**What to work on**:
Copy the data exactly from the line that contains "auto using sets_priority_fork2." through the line that contains "free_pages s2 l2 /\ aspace (mem s2) dir l2", keeping both end lines and leaving out everything else.

**Extracted material**:
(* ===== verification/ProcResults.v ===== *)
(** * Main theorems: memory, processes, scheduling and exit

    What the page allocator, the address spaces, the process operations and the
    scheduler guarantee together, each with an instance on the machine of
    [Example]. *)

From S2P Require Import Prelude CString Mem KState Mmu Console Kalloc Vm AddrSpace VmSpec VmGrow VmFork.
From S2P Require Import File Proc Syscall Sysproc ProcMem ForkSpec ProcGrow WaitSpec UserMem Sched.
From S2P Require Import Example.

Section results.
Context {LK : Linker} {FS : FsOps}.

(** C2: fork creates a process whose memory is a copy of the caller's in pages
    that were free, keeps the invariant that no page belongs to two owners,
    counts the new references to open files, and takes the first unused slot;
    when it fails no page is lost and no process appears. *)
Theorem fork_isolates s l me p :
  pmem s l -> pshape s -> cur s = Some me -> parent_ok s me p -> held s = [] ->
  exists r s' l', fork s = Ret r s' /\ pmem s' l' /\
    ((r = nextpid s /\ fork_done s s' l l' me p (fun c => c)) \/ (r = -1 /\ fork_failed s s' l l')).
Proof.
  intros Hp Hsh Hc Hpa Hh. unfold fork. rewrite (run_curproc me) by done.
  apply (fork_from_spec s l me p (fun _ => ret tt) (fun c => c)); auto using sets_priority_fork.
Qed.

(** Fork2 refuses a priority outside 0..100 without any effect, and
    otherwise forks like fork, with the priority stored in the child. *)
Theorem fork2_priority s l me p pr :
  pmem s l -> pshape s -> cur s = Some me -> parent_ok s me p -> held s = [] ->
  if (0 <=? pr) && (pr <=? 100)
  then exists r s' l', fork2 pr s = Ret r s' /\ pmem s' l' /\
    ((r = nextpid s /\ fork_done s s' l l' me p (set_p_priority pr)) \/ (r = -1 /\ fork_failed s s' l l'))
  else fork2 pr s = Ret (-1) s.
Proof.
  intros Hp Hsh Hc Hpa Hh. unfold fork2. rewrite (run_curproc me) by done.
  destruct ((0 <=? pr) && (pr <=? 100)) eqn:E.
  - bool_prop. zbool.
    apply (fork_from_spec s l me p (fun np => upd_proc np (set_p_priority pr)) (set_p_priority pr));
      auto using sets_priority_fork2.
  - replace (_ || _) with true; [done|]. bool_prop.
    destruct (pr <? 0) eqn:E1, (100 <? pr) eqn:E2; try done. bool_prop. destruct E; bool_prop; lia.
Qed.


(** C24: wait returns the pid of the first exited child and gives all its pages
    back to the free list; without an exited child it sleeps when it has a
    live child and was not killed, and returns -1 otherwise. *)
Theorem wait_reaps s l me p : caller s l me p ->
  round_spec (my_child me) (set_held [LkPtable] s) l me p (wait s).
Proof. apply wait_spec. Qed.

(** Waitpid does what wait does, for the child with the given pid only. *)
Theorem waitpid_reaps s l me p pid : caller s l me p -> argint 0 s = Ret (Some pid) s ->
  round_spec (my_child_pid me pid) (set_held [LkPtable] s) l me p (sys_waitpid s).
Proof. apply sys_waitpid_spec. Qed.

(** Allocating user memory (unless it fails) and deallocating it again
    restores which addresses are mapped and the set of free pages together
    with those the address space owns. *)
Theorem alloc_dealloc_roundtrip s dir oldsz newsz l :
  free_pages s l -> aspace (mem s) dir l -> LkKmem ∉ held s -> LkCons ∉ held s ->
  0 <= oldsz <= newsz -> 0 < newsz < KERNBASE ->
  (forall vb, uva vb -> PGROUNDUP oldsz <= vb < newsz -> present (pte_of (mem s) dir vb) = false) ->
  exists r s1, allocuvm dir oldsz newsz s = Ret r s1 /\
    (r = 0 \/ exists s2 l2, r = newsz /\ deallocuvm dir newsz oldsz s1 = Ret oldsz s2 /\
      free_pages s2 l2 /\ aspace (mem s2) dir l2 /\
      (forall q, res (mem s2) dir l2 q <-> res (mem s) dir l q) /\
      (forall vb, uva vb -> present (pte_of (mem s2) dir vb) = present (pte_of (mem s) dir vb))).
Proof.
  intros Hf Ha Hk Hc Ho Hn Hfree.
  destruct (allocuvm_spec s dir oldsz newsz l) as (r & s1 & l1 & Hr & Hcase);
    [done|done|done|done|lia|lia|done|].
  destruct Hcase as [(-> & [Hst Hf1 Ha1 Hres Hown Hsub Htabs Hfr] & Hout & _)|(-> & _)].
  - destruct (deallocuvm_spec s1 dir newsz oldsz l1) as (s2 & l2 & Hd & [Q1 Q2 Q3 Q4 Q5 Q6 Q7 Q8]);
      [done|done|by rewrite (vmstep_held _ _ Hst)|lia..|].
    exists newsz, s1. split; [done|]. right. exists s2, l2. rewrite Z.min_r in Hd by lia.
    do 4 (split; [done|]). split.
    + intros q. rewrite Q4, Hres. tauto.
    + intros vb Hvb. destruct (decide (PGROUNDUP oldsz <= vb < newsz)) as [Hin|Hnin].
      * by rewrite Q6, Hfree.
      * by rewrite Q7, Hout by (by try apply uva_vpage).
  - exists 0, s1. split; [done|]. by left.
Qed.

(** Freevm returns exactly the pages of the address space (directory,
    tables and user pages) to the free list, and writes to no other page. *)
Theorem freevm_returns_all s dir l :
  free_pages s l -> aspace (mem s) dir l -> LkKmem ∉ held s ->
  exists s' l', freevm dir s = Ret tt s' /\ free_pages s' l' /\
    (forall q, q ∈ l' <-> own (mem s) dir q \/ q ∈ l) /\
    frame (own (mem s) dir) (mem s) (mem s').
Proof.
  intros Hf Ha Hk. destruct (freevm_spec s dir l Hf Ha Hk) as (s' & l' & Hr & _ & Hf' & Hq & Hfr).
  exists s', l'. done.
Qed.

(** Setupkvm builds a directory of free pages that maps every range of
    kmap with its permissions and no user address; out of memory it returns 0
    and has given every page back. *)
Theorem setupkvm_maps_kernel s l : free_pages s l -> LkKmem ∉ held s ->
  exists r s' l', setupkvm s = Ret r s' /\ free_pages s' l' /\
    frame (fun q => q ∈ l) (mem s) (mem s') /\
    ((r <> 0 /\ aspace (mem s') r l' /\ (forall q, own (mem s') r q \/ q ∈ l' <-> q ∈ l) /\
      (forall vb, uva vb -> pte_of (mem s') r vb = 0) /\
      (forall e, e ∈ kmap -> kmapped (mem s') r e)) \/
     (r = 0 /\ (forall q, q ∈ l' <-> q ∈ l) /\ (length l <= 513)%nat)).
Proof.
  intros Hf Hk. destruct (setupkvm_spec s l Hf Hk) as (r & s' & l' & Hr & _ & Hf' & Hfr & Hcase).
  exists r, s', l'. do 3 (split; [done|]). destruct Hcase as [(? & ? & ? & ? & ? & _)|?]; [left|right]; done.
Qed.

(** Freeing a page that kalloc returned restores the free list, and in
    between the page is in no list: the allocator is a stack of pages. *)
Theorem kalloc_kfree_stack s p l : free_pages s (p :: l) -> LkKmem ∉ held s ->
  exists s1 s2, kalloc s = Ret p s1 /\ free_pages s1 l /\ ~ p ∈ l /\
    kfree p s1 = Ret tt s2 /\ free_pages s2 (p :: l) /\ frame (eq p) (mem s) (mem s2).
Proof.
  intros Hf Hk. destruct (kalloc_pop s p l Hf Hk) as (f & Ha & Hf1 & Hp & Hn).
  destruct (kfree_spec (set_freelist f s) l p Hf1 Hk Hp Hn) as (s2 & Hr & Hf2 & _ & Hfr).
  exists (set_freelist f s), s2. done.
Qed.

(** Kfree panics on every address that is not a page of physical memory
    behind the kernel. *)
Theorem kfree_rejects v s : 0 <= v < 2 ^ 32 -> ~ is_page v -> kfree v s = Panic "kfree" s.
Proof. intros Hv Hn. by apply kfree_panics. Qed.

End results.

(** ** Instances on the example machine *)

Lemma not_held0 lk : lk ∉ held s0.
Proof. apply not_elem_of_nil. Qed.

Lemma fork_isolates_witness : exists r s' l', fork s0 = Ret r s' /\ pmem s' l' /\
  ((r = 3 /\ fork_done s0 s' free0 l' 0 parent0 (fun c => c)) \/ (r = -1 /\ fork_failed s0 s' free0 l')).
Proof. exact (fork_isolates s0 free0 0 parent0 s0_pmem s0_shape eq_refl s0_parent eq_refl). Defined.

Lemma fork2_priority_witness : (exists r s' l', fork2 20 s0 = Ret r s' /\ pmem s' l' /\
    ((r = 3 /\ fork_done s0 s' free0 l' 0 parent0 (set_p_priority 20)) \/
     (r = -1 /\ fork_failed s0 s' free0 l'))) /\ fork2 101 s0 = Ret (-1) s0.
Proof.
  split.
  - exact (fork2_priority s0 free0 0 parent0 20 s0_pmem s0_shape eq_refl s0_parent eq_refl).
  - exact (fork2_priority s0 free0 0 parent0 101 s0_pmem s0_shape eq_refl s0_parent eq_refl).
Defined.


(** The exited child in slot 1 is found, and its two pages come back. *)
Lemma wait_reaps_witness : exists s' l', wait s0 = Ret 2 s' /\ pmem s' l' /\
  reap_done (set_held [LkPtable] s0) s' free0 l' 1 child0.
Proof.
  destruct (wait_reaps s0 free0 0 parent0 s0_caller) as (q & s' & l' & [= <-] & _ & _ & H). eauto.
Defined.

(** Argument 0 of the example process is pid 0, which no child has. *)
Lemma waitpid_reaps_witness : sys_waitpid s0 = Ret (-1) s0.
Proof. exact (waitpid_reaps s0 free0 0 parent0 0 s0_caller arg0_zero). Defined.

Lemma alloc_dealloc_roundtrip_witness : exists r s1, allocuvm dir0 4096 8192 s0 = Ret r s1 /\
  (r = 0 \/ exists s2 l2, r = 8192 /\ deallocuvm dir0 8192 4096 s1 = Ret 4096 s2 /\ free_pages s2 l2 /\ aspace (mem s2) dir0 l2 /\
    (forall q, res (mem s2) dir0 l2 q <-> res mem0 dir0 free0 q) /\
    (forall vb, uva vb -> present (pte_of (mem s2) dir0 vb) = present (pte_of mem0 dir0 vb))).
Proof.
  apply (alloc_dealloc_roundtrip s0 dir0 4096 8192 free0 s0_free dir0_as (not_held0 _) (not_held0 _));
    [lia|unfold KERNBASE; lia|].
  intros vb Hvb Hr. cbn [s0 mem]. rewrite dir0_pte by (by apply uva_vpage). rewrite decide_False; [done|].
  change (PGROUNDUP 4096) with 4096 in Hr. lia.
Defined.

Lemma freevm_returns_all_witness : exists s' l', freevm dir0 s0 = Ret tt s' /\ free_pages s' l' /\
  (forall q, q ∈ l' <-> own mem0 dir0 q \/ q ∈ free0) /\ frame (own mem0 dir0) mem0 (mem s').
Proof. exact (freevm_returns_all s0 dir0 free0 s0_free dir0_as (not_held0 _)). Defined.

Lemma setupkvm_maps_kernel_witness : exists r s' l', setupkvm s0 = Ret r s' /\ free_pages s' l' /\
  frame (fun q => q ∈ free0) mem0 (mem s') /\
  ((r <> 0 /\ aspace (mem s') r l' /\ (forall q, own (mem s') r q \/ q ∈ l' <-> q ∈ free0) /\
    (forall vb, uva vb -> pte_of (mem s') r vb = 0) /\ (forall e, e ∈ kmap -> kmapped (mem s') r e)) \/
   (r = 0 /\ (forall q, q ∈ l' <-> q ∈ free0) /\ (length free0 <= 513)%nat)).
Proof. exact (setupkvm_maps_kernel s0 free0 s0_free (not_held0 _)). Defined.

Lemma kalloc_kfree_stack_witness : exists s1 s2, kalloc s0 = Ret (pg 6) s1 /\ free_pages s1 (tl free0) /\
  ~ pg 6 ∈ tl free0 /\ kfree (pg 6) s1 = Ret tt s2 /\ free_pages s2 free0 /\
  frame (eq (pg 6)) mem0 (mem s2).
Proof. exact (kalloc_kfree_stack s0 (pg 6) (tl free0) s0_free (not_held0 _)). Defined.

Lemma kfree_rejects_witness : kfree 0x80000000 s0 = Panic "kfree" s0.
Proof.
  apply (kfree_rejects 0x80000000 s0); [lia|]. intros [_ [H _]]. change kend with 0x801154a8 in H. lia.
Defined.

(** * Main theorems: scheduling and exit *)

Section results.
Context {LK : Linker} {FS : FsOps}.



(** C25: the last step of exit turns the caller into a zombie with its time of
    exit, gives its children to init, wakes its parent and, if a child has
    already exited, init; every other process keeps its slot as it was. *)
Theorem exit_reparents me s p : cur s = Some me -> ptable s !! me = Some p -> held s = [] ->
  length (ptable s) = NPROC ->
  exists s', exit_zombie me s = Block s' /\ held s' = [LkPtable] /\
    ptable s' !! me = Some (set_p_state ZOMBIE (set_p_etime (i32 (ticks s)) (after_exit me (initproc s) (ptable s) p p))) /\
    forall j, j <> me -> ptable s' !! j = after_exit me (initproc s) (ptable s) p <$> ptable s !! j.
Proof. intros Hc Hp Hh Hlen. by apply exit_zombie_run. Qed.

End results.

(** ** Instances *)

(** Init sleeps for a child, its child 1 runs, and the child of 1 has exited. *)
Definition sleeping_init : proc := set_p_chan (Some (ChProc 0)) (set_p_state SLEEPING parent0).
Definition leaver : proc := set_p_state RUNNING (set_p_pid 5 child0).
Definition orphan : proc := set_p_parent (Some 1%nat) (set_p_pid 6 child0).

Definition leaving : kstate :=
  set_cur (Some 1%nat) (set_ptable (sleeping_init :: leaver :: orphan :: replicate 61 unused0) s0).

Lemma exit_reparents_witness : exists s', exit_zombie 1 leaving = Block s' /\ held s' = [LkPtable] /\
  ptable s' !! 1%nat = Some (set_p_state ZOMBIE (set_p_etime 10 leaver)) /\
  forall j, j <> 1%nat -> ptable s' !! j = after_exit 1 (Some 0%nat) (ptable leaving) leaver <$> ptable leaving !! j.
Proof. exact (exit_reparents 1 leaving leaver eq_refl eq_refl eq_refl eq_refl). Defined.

**Response to the exercise**:
      auto using sets_priority_fork2.
  - replace (_ || _) with true; [done|]. bool_prop.
    destruct (pr <? 0) eqn:E1, (100 <? pr) eqn:E2; try done. bool_prop. destruct E; bool_prop; lia.
Qed.


(** C24: wait returns the pid of the first exited child and gives all its pages
    back to the free list; without an exited child it sleeps when it has a
    live child and was not killed, and returns -1 otherwise. *)
Theorem wait_reaps s l me p : caller s l me p ->
  round_spec (my_child me) (set_held [LkPtable] s) l me p (wait s).
Proof. apply wait_spec. Qed.

(** Waitpid does what wait does, for the child with the given pid only. *)
Theorem waitpid_reaps s l me p pid : caller s l me p -> argint 0 s = Ret (Some pid) s ->
  round_spec (my_child_pid me pid) (set_held [LkPtable] s) l me p (sys_waitpid s).
Proof. apply sys_waitpid_spec. Qed.

(** Allocating user memory (unless it fails) and deallocating it again
    restores which addresses are mapped and the set of free pages together
    with those the address space owns. *)
Theorem alloc_dealloc_roundtrip s dir oldsz newsz l :
  free_pages s l -> aspace (mem s) dir l -> LkKmem ∉ held s -> LkCons ∉ held s ->
  0 <= oldsz <= newsz -> 0 < newsz < KERNBASE ->
  (forall vb, uva vb -> PGROUNDUP oldsz <= vb < newsz -> present (pte_of (mem s) dir vb) = false) ->
  exists r s1, allocuvm dir oldsz newsz s = Ret r s1 /\
    (r = 0 \/ exists s2 l2, r = newsz /\ deallocuvm dir newsz oldsz s1 = Ret oldsz s2 /\
      free_pages s2 l2 /\ aspace (mem s2) dir l2 /\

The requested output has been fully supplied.